An Installation view of America Is Hard to See, Whitney Museum of American Art, dated 2015. Photo by Ronald Amstutz

Installation view of America Is Hard to See, Whitney Museum of American Art, 2015. Photo by Ronald Amstutz

Whitney Museum of American Art, New York

May 2015

May 1–September 27, 2015 
 
Drawn entirely from the Whitney Museum of American Art’s collection, America Is Hard to See (2015) took the inauguration of the Museum’s new building as an opportunity to reexamine the history of art in the United States from the beginning of the twentieth century to the present. Comprising more than six hundred works, the exhibition elaborated on the themes, ideas, beliefs, and passions that have galvanized American artists in their struggle to work within and against established conventions, often directly engaging their political and social contexts.

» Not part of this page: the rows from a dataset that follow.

(* ===== verification/Control.v ===== *)
(** * The control protocol (src/control.rs, control_socket.rs)

    JSON-RPC requests, one per line: parameter checks, the effect on the shared
    configuration, error codes, notifications, and the subscriptions of the Unix
    socket.  Decoding a line into a request is serde's work and a parameter
    ([from_str]); responses are values, their text is not modelled.  The JSON
    the statistics give is an argument. *)
From stdpp Require Import strings pretty.
From S2P Require Import Prelude F64 Config Connection Selection Reload Subscriptions.
Open Scope Z_scope.

(** ** JSON values *)
Inductive Number := PosInt (n : Z) | NegInt (n : Z) | Float (f : f64).
Inductive Value :=
  | VNull
  | VBool (b : bool)
  | VNum (n : Number)
  | VStr (s : string)
  | VArr (l : list Value)
  | VObj (fields : list (string * Value)).

Fixpoint field (key : string) (fields : list (string * Value)) : option Value :=
  match fields with
  | [] => None
  | (k, v) :: rest => if bool_decide (k = key) then Some v else field key rest
  end.
Definition value_get (v : Value) (key : string) : option Value :=
  match v with VObj fields => field key fields | _ => None end.
Definition as_str (v : Value) : option string := match v with VStr s => Some s | _ => None end.
Definition as_bool (v : Value) : option bool := match v with VBool b => Some b | _ => None end.
Definition as_u64 (v : Value) : option Z := match v with VNum (PosInt n) => Some n | _ => None end.
Definition json_int (n : Z) : Value := VNum (if 0 <=? n then PosInt n else NegInt n).

(** ** Requests and responses *)
Definition JSONRPC_VERSION : string := "2.0".
Definition PARSE_ERROR : Z := -32700.
Definition INVALID_REQUEST : Z := -32600.
Definition METHOD_NOT_FOUND : Z := -32601.
Definition INVALID_PARAMS : Z := -32602.
Definition INTERNAL_ERROR : Z := -32603.

Record Request := mkRequest { rq_jsonrpc : string; rq_method : string; rq_params : Value; rq_id : option Value }.
Record ErrorObject := mkError { er_code : Z; er_message : string; er_data : option Value }.
Definition error_new (code : Z) (message : string) : ErrorObject := mkError code message None.
Record Response := mkResponse { rs_result : option Value; rs_error : option ErrorObject; rs_id : Value }.
Definition response_ok (id result : Value) : Response := mkResponse (Some result) None id.
Definition response_err (id : Value) (e : ErrorObject) : Response := mkResponse None (Some e) id.

Definition dquote : string := String (Ascii.ascii_of_nat 34) EmptyString.
Definition version_message : string := "jsonrpc version must be " +:+ dquote +:+ "2.0" +:+ dquote.

Definition parse_mode (s : string) : SchedulingMode + ErrorObject :=
  if bool_decide (s = "classic"%string) then inl Classic
  else if bool_decide (s = "enhanced"%string) then inl Enhanced
  else inr (error_new INVALID_PARAMS ("unknown mode '" +:+ s +:+ "': use classic or enhanced")).

(** [params.get(key).and_then(as_).ok_or_else(INVALID_PARAMS)]. *)
Definition param {A : Type} (params : Value) (key : string) (as_ : Value -> option A) (message : string) : A + ErrorObject :=
  match value_get params key ≫= as_ with Some x => inl x | None => inr (error_new INVALID_PARAMS message) end.

(** What [get_stats] finds: no provider, or the JSON of the statistics with the
    outcome of parsing it again. *)
Definition StatsProvider : Type := option (Value + string).

Definition status_json (snap : ConfigSnapshot) (critical_window : option CriticalWindow) : Value :=
  let '(received, malformed) :=
    match critical_window with Some w => (windows_received w, malformed_datagrams w) | None => (0, 0) end in
  VObj [("mode", VStr (mode_display (cfg_mode snap))); ("quality_enabled", VBool (cfg_quality_enabled snap));
        ("stall_deselect", VBool (cfg_stall_deselect snap)); ("stall_min_in_flight", json_int (cfg_stall_min_in_flight snap));
        ("stall_ack_stale_ms", json_int (cfg_stall_ack_stale_ms snap)); ("conn_timeout_ms", json_int (cfg_conn_timeout_ms snap));
        ("critical_windows_received", json_int received); ("critical_malformed_datagrams", json_int malformed)]%string.
Lemma handle_line_move st c cn stats w line wrote : sk_conns st !! c = Some cn -> hub_move st (handle_line st c cn stats w line wrote).
Proof.
  intros Hc. unfold handle_line. case_bool_decide; [by apply HmFrame|].
  pose proof (dispatch_async_move (sk_config st) stats w (mkContext (sk_hub st) c (cn_owned cn)) (trim line)) as Hm.
  destruct (dispatch_async _ _ _ _ _ _) as [[config ctx] resp]. cbn [fst snd] in Hm.
  assert (forall cn', cn_owned cn' = sc_owned_ids ctx ->
    hub_move st (st <| sk_config := config |> <| sk_hub := sc_hub ctx |> <| sk_conns ::= <[c := cn']> |>)) as Hmove.
  { intros cn' He. assert (owned st c = Some (cn_owned cn)) as Ho by (unfold owned; by rewrite Hc).
    assert (cn_owned <$> <[c := cn']> (sk_conns st) !! c = Some (sc_owned_ids ctx)) as Hx by (by rewrite owned_insert_eq, He).
    destruct Hm as [|topic|id].
    - apply HmFrame; [done|]. intros x. by apply (owned_same st c cn).
    - apply (HmSubscribe _ _ c (cn_owned cn) topic); [done..|]. exact (owned_insert_ne st c cn').
    - apply (HmUnsubscribe _ _ c (cn_owned cn) id (filter (fun x => x <> id) (cn_owned cn))); [done|done|exact Hx|..|exact (owned_insert_ne st c cn')].
      + intros y Hy Hne. by apply list_elem_of_filter.
      + by intros y [_ Hy]%list_elem_of_filter. }
  apply Hmove. destruct resp; [apply write_line_owned|done].
Qed.

Lemma step_hub_move st ev st' : sock_ok st -> sock_step st ev = Some st' -> hub_move st st'.
Proof.
  intros Hok. destruct ev as [|c stats w line wrote|c wrote|c|c|c|topic data| |op]; cbn [sock_step].
  - intros [= <-]. apply HmAccept; [done| |exact (owned_insert_eq st _ _)|exact (owned_insert_ne st _ _)].
    unfold owned. destruct (sk_conns st !! sk_next st) eqn:E; [|done]. pose proof (so_fresh _ Hok (sk_next st) ltac:(eauto)). lia.
  - destruct (sk_conns st !! c) as [cn|] eqn:Hc; [|done]. destruct (cn_phase cn); [|done]. intros [= <-]. by apply handle_line_move.
  - destruct (sk_conns st !! c) as [cn|] eqn:Hc; [|done]. destruct (sk_channels st !! c) as [[|p q]|]; [done| |done].
    destruct (cn_phase cn); [|done]. intros [= <-]. apply HmFrame; [done|]. intros x. apply (owned_same st c cn _ x Hc), write_line_owned.
  - destruct (sk_conns st !! c) as [cn|] eqn:Hc; [|done]. destruct (cn_phase cn); [|done]. intros [= <-].
    apply HmFrame; [done|]. intros x. by apply (owned_same st c cn _ x Hc).
  - destruct (sk_conns st !! c) as [[[] [|id rest] ls]|] eqn:Hc; [done..| |done]. intros [= <-].
    apply (HmUnsubscribe _ _ c (id :: rest) id rest); [by unfold owned; rewrite Hc|done|exact (owned_insert_eq st _ _)|..|exact (owned_insert_ne st _ _)].
    + by intros y [->|Hy]%elem_of_cons Hn.
    + intros y Hy. by right.
  - destruct (sk_conns st !! c) as [[[] [|id rest] ls]|] eqn:Hc; [done|done| |done|done]. intros [= <-].
    apply (HmDrop _ _ c); [done|by unfold owned; rewrite Hc|by unfold owned; cbn; rewrite lookup_delete_eq|].
    intros x Hx. unfold owned. cbn. by rewrite lookup_delete_ne.
  - destruct (publish_scan _ _ _ _ _) as [ch to_prune]. intros [= <-]. by apply HmFrame; destruct (bool_decide _).
  - by rewrite (so_pruning _ Hok).
  - intros [= <-]. by apply HmFrame.
Qed.
(** C39: a scraper reads back from the exposition, in this order, one sample per
    link in each of the fifteen link families and one in each of the seven
    others, and the value of each is what the state of the link (or of the
    program) says: liveness, window, packets in flight, round trips, losses,
    rates and verdicts as they were at the tick, mode and counters as they are
    now.  If the addresses print differently, the series are distinct exactly
    when the links have distinct addresses. *)
Theorem exposition_roundtrip show_ip show_f64 exp cl cc conns cfg t config cw
    (Hip : forall ip, label_text (show_ip ip)) (Hf64 : forall x, lacks newline (show_f64 x) = true)
    (Hinj : forall i j, i ∈ map local_ip conns -> j ∈ map local_ip conns -> show_ip i = show_ip j -> i = j) :
  let samples := scrape (render show_ip show_f64 (stats_update exp cl cc conns cfg t) config cw) in
  samples = expected_samples show_f64 exp show_ip (effective_quality_enabled cfg) conns t config cw /\
  length samples = (15 * length conns + 7)%nat /\
  (NoDup (map fst samples) <-> NoDup (map local_ip conns)).
Proof.
  cbv zeta. set (snap := stats_update exp cl cc conns cfg t). rewrite (scrape_render show_ip show_f64 Hip Hf64).
  split; [apply families_readings|].
  assert (map ls_ip (ss_links snap) = map local_ip conns) as Eip.
  { unfold snap. rewrite (proj1 (stats_update_links exp cl cc conns cfg t)), map_map. apply map_ext. intros c. unfold link_stats.
    by destruct (cl ≫= verdict (conn_id c)), (cc ≫= fun m => m !! conn_id c). }
  pose proof (f_equal length Eip) as El. rewrite !length_map in El. split.
  { unfold families, link_traffic, link_scheduling, aggregates. cbn [app flat_map].
    unfold samples_of, per_link, single. cbn [fm_samples]. rewrite !length_app, !length_map. cbn [length]. lia. }
  rewrite samples_series, <- Eip. rewrite <- Eip in Hinj. clear El Eip. split.
  - intros Hn. unfold families, link_traffic in Hn. cbn [app flat_map] in Hn. apply NoDup_app in Hn as [Hn _].
    unfold family_series, per_link in Hn. cbn [fm_samples] in Hn. rewrite map_map in Hn. cbn [fst] in Hn.
    rewrite <- (map_map ls_ip (fun ip => series show_ip _ (Some ip))) in Hn. by apply NoDup_fmap_1 in Hn.
  - intros Hn. apply (series_distinct show_ip Hip (fun o => match o with Some i => i ∈ map ls_ip (ss_links snap) | None => True end)).
    + intros [i|] [j|] Hi Hj E; [|done..]. f_equal. apply Hinj; [done..|]. by injection E.
    + apply families_distinct.
    + intros f Hf. pose proof (proj1 (forallb_forall _ _) (families_ok show_f64 snap config cw) f (proj1 (list_elem_of_In _ _) Hf)) as Hk.
      destruct (family_parts f Hk) as (_ & _ & Hb & _). split; [done|].
      set (known := fun o : option Z => match o with Some i => i ∈ map ls_ip (ss_links snap) | None => True end).
      assert (Forall known (map fst (fm_samples f)) -> Forall (fun s => known s.1) (fm_samples f)) as HP by (by rewrite Forall_map).
      destruct (family_keys show_f64 snap config cw f Hf) as [E|E]; (split; [rewrite E|apply HP; rewrite E]).
      * apply (NoDup_fmap_2 Some). done.
      * rewrite Forall_map, Forall_forall. done.
      * apply NoDup_singleton.
      * by constructor.
Qed.

(** ** Serving a request *)

Lemma split_at_app sep l m : is_Some (split_at sep l).2 -> exists r, split_at sep (l ++ m) = ((split_at sep l).1, Some r).
Proof.
  induction l as [|b l IH]; cbn [split_at app]; [by intros [? [=]]|]. destruct (b =? sep); [by eexists|].
  destruct (split_at sep l) as [a r] eqn:E. cbn [snd fst] in *. intros Hr. destruct (IH Hr) as [r' ->]. by eexists.
Qed.

(** A request line that is complete is not changed by what follows. *)
Lemma request_path_app l m : is_Some (split_at 13 l).2 -> request_path (l ++ m) = request_path l.
Proof.
  intros Hs. unfold request_path. destruct (split_at_app 13 l m Hs) as [r ->]. destruct (split_at 13 l) as [line [rest|]]; [done|].
  by destruct Hs.
Qed.
Lemma headers_end_line l : headers_end l = true -> is_Some (split_at 13 l).2.
Proof.
  induction l as [|b l IH]; [done|]. cbn [headers_end split_at]. intros [H%bool_decide_eq_true|H]%orb_true_iff.
  - destruct l; [done|]. cbn [take] in H. injection H as -> _. cbn. by eexists.
  - destruct (b =? 13); [by eexists|]. specialize (IH H). by destruct (split_at 13 l).
Qed.

(** What has arrived before the end of the input. *)
Fixpoint arrived (script : list ReadOutcome) : bytes :=
  match script with RdData d :: script => if bool_decide (d = []) then [] else d ++ arrived script | _ => [] end.
(** A read fails before the input ends. *)
Fixpoint fails (script : list ReadOutcome) : bool :=
  match script with RdData d :: script => negb (bool_decide (d = [])) && fails script | RdError :: _ => true | [] => false end.
(** [get_stats]: a script asks the control socket inside the namespace; the
    reply is decoded by [from_str] and its [result] taken by [get_result]. *)
Definition quoted (s : string) : string := String (Ascii.ascii_of_nat 34) s +:+ String (Ascii.ascii_of_nat 34) "".
Definition stats_script (socket_path : string) : string :=
  String.concat LF
    ["import socket,sys"; "s=socket.socket(socket.AF_UNIX,socket.SOCK_STREAM)"; "s.settimeout(5)"; "s.connect('" +:+ socket_path +:+ "')";
     "s.sendall(b'{" +:+ quoted "jsonrpc" +:+ ":" +:+ quoted "2.0" +:+ "," +:+ quoted "id" +:+ ":1," +:+ quoted "method" +:+ ":" +:+
       quoted "get_stats" +:+ "," +:+ quoted "params" +:+ ":{}}\n')";
     "buf=b''"; "while not buf.endswith(b'\n'):"; "  c=s.recv(65536)"; "  if not c: break"; "  buf+=c"; "s.close()";
     "sys.stdout.write(buf.decode())"].
Definition get_stats {V} (from_str : list Z -> option V) (get_result : V -> option V) (self : SrtlaTestStack) (socket_path : string) : Sh V :=
  out ← exec_checked h (tp_sender_ns (st_topo self)) "python3" ["-c"; stats_script socket_path];
  resp ← or_bail (from_str (trim (out_stdout out)));
  or_bail (get_result resp).

Definition stack_impair_link (show_f32 : f32 -> string) (self : SrtlaTestStack) (idx : nat) (config : ImpairmentConfig) : Sh unit :=
  impair_link h show_f32 (st_topo self) idx config.

(** [stdout_lines] and [stderr_lines]. *)
Definition captured (self : NamespaceProcess) : Sh (list string * list string) :=
  fun w => (Ok (h_lines h (w_events w) (np_child self)), w).
(** Kill one process and read what it printed; leaving the block drops it. *)
Definition stop_process (p : option NamespaceProcess) : Sh (list string * list string) :=
  match p with
  | None => mret ([], [])
  | Some p => p ← kill p; out ← captured p; _ ← process_drop p; mret out
  end.
(** Killed in reverse order: caller, sender, relay, server. *)
Definition stop (self : SrtlaTestStack) : Sh (StackOutput * SrtlaTestStack) :=
  caller_out ← stop_process (st_srt_caller self);
  send_out ← stop_process (st_srtla_send self);
  rec_out ← stop_process (st_srtla_rec self);
  srt_out ← stop_process (st_srt_server self);
  mret (mkStackOutput srt_out.1 srt_out.2 rec_out.1 rec_out.2 send_out.1 send_out.2 caller_out.1 caller_out.2,
        mkStack (st_topo self) None None None None).

Definition drop_taken (p : option NamespaceProcess) : Sh unit := match p with Some p => process_drop p | None => mret tt end.
(** [Drop] of the stack, then of its topology. *)
Definition stack_drop (self : SrtlaTestStack) : Sh unit :=
  _ ← drop_taken (st_srt_caller self);
  _ ← drop_taken (st_srtla_send self);
  _ ← drop_taken (st_srtla_rec self);
  _ ← drop_taken (st_srt_server self);
  topology_drop h (st_topo self).

(** ** Injected traffic *)
Section Inject.
Context (show_f64 : f64 -> string).
Definition TS_PACKET_BYTES : Z := 188.
Definition SRT_PAYLOAD_BYTES : Z := 1316.

Definition inject_udp_packets (ns : Namespace) (target_ip : string) (port count : Z) : Sh unit :=
  _ ← exec_checked h ns "python3" ["-c";
    "import socket; s=socket.socket(socket.AF_INET,socket.SOCK_DGRAM); [s.sendto(b'\x00'*188,('" +:+ target_ip +:+ "'," +:+ decimal port +:+
    ")) for _ in range(" +:+ decimal count +:+ ")]; s.close()"];
  mret tt.

Definition udp_stream_script (target_ip : string) (port packets_per_sec payload_bytes : Z) (duration_secs : f64) : Sh string :=
  if packets_per_sec =? 0 then bail
  else if payload_bytes =? 0 then bail
  else
    let interval := fdiv (f_of_Z 1) (f_of_Z packets_per_sec) in
    mret (String.concat LF
      ["import socket,time"; "s=socket.socket(socket.AF_INET,socket.SOCK_DGRAM)"; "d=b'\xb8'*" +:+ decimal payload_bytes;
       "start=time.time(); i=0"; "while True:"; "    now=time.time()"; "    if now-start>=" +:+ show_f64 duration_secs +:+ ": break";
       "    s.sendto(d,('" +:+ target_ip +:+ "'," +:+ decimal port +:+ "))"; "    i+=1"; "    nxt=start+i*" +:+ show_f64 interval;
       "    slp=nxt-time.time()"; "    if slp>0: time.sleep(slp)"; "s.close()"; "print(f'sent {i} packets')"]).

Definition inject_udp_stream (ns : Namespace) (target_ip : string) (port packets_per_sec payload_bytes : Z) (duration_secs : f64) : Sh unit :=
  script ← udp_stream_script target_ip port packets_per_sec payload_bytes duration_secs;
  _ ← exec_checked h ns "python3" ["-c"; script]; mret tt.
Definition spawn_udp_stream (ns : Namespace) (target_ip : string) (port packets_per_sec payload_bytes : Z) (duration_secs : f64) : Sh NamespaceProcess :=
  script ← udp_stream_script target_ip port packets_per_sec payload_bytes duration_secs;
  spawn ns "python3" ["-c"; script].
End Inject.
End Harness.
Section Total.
Context (h : Host).
Lemma output_total c : total (output h c).
Proof. by intros w. Qed.
Lemma sudo_total args : total (sudo h args).
Proof. apply total_bind; [apply output_total|]. intros o. apply total_or_bail. Qed.
Lemma sudo_checked_total args : total (sudo_checked h args).
Proof. apply total_bind; [apply sudo_total|]. intros o. case_match; auto with host. Qed.
Lemma unique_ns_name_total prefix : is_ascii prefix = true -> total (unique_ns_name h prefix).
Proof. intros Ha w. destruct (unique_ns_name_spec h prefix w Ha) as (a & E & _). unfold yields. by rewrite E. Qed.
Lemma namespace_new_total name : total (namespace_new h name).
Proof.
  unfold namespace_new. repeat (apply total_bind; [first [apply total_ignore, sudo_total|apply sudo_checked_total]|intros _]). apply total_ret.
Qed.
Lemma add_links_total s r idxs acc : total (add_links h s r idxs acc).
Proof.
  revert acc. induction idxs as [|i idxs IH]; intros [[a b] c]; cbn [add_links]; [apply total_ret|].
  apply total_bind; [|auto]. unfold add_veth_link, exec_checked.
  repeat (apply total_bind; [first [apply total_ignore, sudo_total|apply sudo_checked_total]|intros _]). apply total_ret.
Qed.

(** The lists of the links have one entry per turn. *)
Lemma add_links_lengths s r idxs : forall acc w, length acc.1.1 = length acc.2 -> length acc.1.2 = length acc.2 ->
  yields (add_links h s r idxs acc) w (fun o _ => match o with Ok l => length l.1.1 = length l.2 /\ length l.1.2 = length l.2 | _ => True end).
Proof.
  induction idxs as [|i idxs IH]; intros [[a b] c] w; cbn [fst snd add_links]; intros H1 H2; [done|].
  apply yields_bind. unfold yields at 1. destruct (add_veth_link _ _ _ _ _ _ _ w) as [[[]| |] w']; [|done..]. cbn [after].
  apply IH; cbn; rewrite !length_app; cbn; lia.
Qed.
Lemma wire_links_total topo i links : (i + length links <= length (tp_receiver_ifaces topo))%nat -> total (wire_links h topo i links).
Proof.
  revert i. induction links as [|[ip ifc] links IH]; intros i Hi; cbn [wire_links length] in *; [apply total_ret|].
  apply total_bind; [|intros _; apply IH; lia]. unfold wire_link, exec_checked.
  repeat (apply total_bind; [apply sudo_checked_total|intros _]).
  destruct (lookup_lt_is_Some_2 (tp_receiver_ifaces topo) i) as [x ->]; [lia|].
  apply total_bind; [apply sudo_checked_total|intros _; apply total_ret].
Qed.
Lemma topology_new_total test_name n : is_ascii test_name = true -> (0 < n)%nat -> total (topology_new h test_name n).
Proof.
  intros Ha Hn. unfold topology_new. rewrite (proj2 (Nat.eqb_neq n 0)) by lia.
  assert (forall x, is_ascii x = true -> is_ascii (test_name +:+ x) = true) as Hx.
  { intros x Hx. clear Hn. induction test_name as [|c t IH]; [done|]. rewrite append_String. cbn [is_ascii] in *.
    apply andb_true_iff in Ha as [-> Ha]. by apply IH. }
  apply total_bind; [by apply unique_ns_name_total, Hx|intros sn]. apply total_bind; [apply namespace_new_total|intros s].
  apply total_bind; [apply total_unwind, total_bind; [by apply unique_ns_name_total, Hx|intros; apply namespace_new_total]|intros r].
  intros w. apply yields_bind, yields_unwind.
  pose proof (add_links_total s r (seq 0 n) ([], [], []) w) as H1. pose proof (add_links_lengths s r (seq 0 n) ([], [], []) w eq_refl eq_refl) as H2.
  unfold yields in H1, H2 |- *. destruct (add_links h s r (seq 0 n) ([], [], []) w) as [[l| |] w1];
    [|by destruct (mbind (M:=Sh) (fun _ => namespace_drop h s) (namespace_drop h r) w1)|done]. cbn [after]. revert w1 H1. intros w1 _. apply total_bind; [|intros _; apply total_ret].
  apply total_unwind. unfold wire_bonding_routes, disable_rp_filter, exec, exec_checked.
  repeat (apply total_bind; [first [apply total_for_each; intros ?; apply total_ignore, sudo_total|apply sudo_checked_total]|intros _]).
  apply wire_links_total. cbn [tp_sender_ips tp_sender_ifaces tp_receiver_ifaces]. rewrite length_zip_with. lia.
Qed.
End Total.

(** The events so far stay. *)
Definition extends (w w' : World) : Prop := exists es, w_events w' = w_events w ++ es.
#[export] Instance extends_preorder : PreOrder extends.
Proof.
  split; [intros w; exists []; by rewrite app_nil_r|]. intros w1 w2 w3 [e1 E1] [e2 E2]. exists (e1 ++ e2). by rewrite E2, E1, app_assoc.
Qed.

Section Order.
Context (h : Host) (Hclock : clock_ok h).

Definition ss_cmd (ns : Namespace) : Cmd := ["sudo"; "ip"; "netns"; "exec"; ns_name ns; "ss"; "-uln"].
(** The last event is a listing that shows the port. *)
Definition seen_last (ns : Namespace) (port : Z) (w w' : World) : Prop :=
  exists es o, w_events w' = w_events w ++ es ++ [Ran (ss_cmd ns) (Some o)] /\ listening port (out_stdout o) = true.

Lemma listener_unfold fuel ns port timeout start : listener_loop h (S fuel) ns port timeout start =
  (out ← exec h ns "ss" ["-uln"];
   if listening port (out_stdout out) then mret tt
   else
     t ← now h;
     if t - start >? timeout then bail
     else _ ← sleep 200; listener_loop h fuel ns port timeout start).
Proof. done. Qed.
Lemma exec_ss ns w : exec h ns "ss" ["-uln"] w =
  (match h_output h (w_events w) (ss_cmd ns) with Some o => Ok o | None => Err end,
   mkWorld (w_events w ++ [Ran (ss_cmd ns) (h_output h (w_events w) (ss_cmd ns))]) (w_counter w)).
Proof. unfold exec, sudo, mbind, sh_bind, output. cbn [upd eta app]. fold (ss_cmd ns). by destruct (h_output h (w_events w) (ss_cmd ns)). Qed.

Lemma listener_ends fuel : forall ns port timeout start w, start + timeout < time h w + 200 * Z.of_nat fuel ->
  yields (listener_loop h (S fuel) ns port timeout start) w (fun o w' =>
    match o with Ok _ => seen_last ns port w w' | Err => True | Panicked => False end).
Proof using Hclock.
  assert (forall w e, time h w <= time h (mkWorld (w_events w ++ [e]) (w_counter w))) as Hm
    by (intros; apply (clock_mono _ Hclock)).
  induction fuel as [|fuel IH]; intros ns port timeout start w Hf; rewrite listener_unfold;
    apply yields_bind; unfold yields at 1; rewrite exec_ss;
    destruct (h_output h (w_events w) (ss_cmd ns)) as [out|]; [|done| |done]; cbn [after];
    set (w1 := mkWorld _ _); pose proof (Hm w (Ran (ss_cmd ns) (Some out))) as Ht; change (time h w <= time h w1) in Ht;
    (destruct (listening port (out_stdout out)) eqn:El; [by apply yields_ret; exists [], out|]);
    apply yields_bind; unfold yields at 1, now; cbn [after]; fold (time h w1).
  - rewrite Z.gtb_ltb, (proj2 (Z.ltb_lt _ _)) by lia. done.
  - destruct (Z.gtb_spec (time h w1 - start) timeout); [done|]. apply yields_bind. unfold yields at 1, sleep, emit. cbn [upd eta after].
    set (w2 := mkWorld _ _). pose proof (clock_sleep _ Hclock (w_events w1) 200) as Hs. change (time h w1 + 200 <= time h w2) in Hs.
    eapply yields_conseq; [apply IH; lia|]. intros [u| |] w3 H3; [|done..]. destruct H3 as (es & o & E & Hl).
    exists ([Ran (ss_cmd ns) (Some out); Slept 200] ++ es), o. split; [|done]. rewrite E. unfold w2, w1. cbn. by rewrite <- !app_assoc.
Qed.

Lemma ready_ends p ns pause port w :
  yields (ready h p ns pause port) w (fun o w' => match o with Ok _ => seen_last ns port w w' | Err => True | Panicked => False end).
Proof using Hclock.
  unfold ready. apply yields_bind. unfold yields at 1, sleep, emit. cbn [upd eta after].
  apply yields_bind. unfold yields at 1, check_exit, try_wait. cbn [upd eta after]. case_match; [done|].
  unfold wait_for_udp_listener. apply yields_bind. unfold yields at 1, now. cbn [after].
  change (Z.to_nat (5000 / 200) + 2)%nat with (S 26). eapply yields_conseq; [apply (listener_ends 26)|].
  - unfold time. cbn. lia.
  - intros [u| |] w' Hw; [|done..]. destruct Hw as (es & o & E & Hl). eexists ([Slept pause; Polled _ false] ++ es), o. split; [|done].
    rewrite E. cbn. by rewrite <- !app_assoc.
Qed.

Lemma spawn_event ns binary args env w :
  yields (spawn_with_env h ns binary args env) w (fun o w' =>
    match o with
    | Ok p => exists argv, w_events w' = w_events w ++ [Spawned argv (Some (np_child p))] /\ binary ∈ argv
    | Err => True
    | Panicked => False
    end).
Proof.
  unfold yields, spawn_with_env. cbn [upd eta]. set (argv := _ ++ _). destruct (h_spawn h (w_events w) argv); [|done].
  exists argv. split; [done|]. unfold argv. rewrite !elem_of_app. right. right. by constructor.
Qed.

(** An unwound computation ends as the computation did. *)
Lemma yields_unwound {A} (m : Sh A) d w (Q : A -> World -> Prop) :
  yields m w (fun o w' => match o with Ok a => Q a w' | Err => True | Panicked => False end) ->
  yields (unwind m d) w (fun o w' => match o with Ok a => Q a w' | Err => True | Panicked => False end).
Proof. intros H. apply yields_unwind. eapply yields_conseq; [exact H|]. intros [a| |] w' Hw; [done|..]; unfold yields; by destruct (d w'). Qed.
Lemma then_ok {A B} (m : Sh A) (f : A -> Sh B) w (P : A -> World -> Prop) (Q : B -> World -> Prop) :
  yields m w (fun o w' => match o with Ok a => P a w' | Err => True | Panicked => False end) ->
  (forall a w', P a w' -> yields (f a) w' (fun o w' => match o with Ok a => Q a w' | Err => True | Panicked => False end)) ->
  yields (mbind f m) w (fun o w' => match o with Ok a => Q a w' | Err => True | Panicked => False end).
Proof. intros Hm Hf. apply yields_bind. eapply yields_conseq; [exact Hm|]. intros [a| |] w' Hw; [by apply Hf|done..]. Qed.
Lemma plain_ok {A} (m : Sh A) w : total m -> steps extends m ->
  yields m w (fun o w' => match o with Ok _ => extends w w' | Err => True | Panicked => False end).
Proof. intros H1 H2. specialize (H1 w). specialize (H2 w). unfold yields in *. by destruct (m w) as [[a| |] w']. Qed.

Lemma output_extends argv : steps extends (output h argv).
Proof. intros w. unfold yields, output. cbn [upd eta]. by eexists. Qed.
Lemma counter_extends w c : extends w (mkWorld (w_events w) c).
Proof. exists []. by rewrite app_nil_r. Qed.
Lemma find_binary_ok root show w :
  yields (find_srtla_send_binary h root show) w (fun o w' => match o with Ok _ => extends w w' | Err => True | Panicked => False end).
Proof.
  apply plain_ok; unfold find_srtla_send_binary, check_binary; repeat case_match; try (by apply total_ret); try (by apply steps_ret, _).
  - apply total_bind; [apply total_bind; [apply output_total|intros; apply total_ret]|intros [p|]; auto with host].
  - apply steps_bind; [apply _| |intros [p|]; [by apply steps_ret, _|by apply steps_bail, _]].
    apply steps_bind; [apply _|apply output_extends|intros; by apply steps_ret, _].
Qed.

Numerous pieces that have rarely, if ever, been shown appear alongside beloved icons in a conscious effort to unsettle assumptions about the American art canon. 
 
America Is Hard to See reflects the Whitney’s distinct record of acquisitions and exhibitions, which constitutes a kind of collective memory—one that represents a range of individual, sometimes conflicting, attitudes toward what American art might be or mean or do at any given moment. By simultaneously mining and questioning our past, we do not arrive at a comprehensive survey or tidy summation but rather at a critical new beginning: the first of many stories still to tell.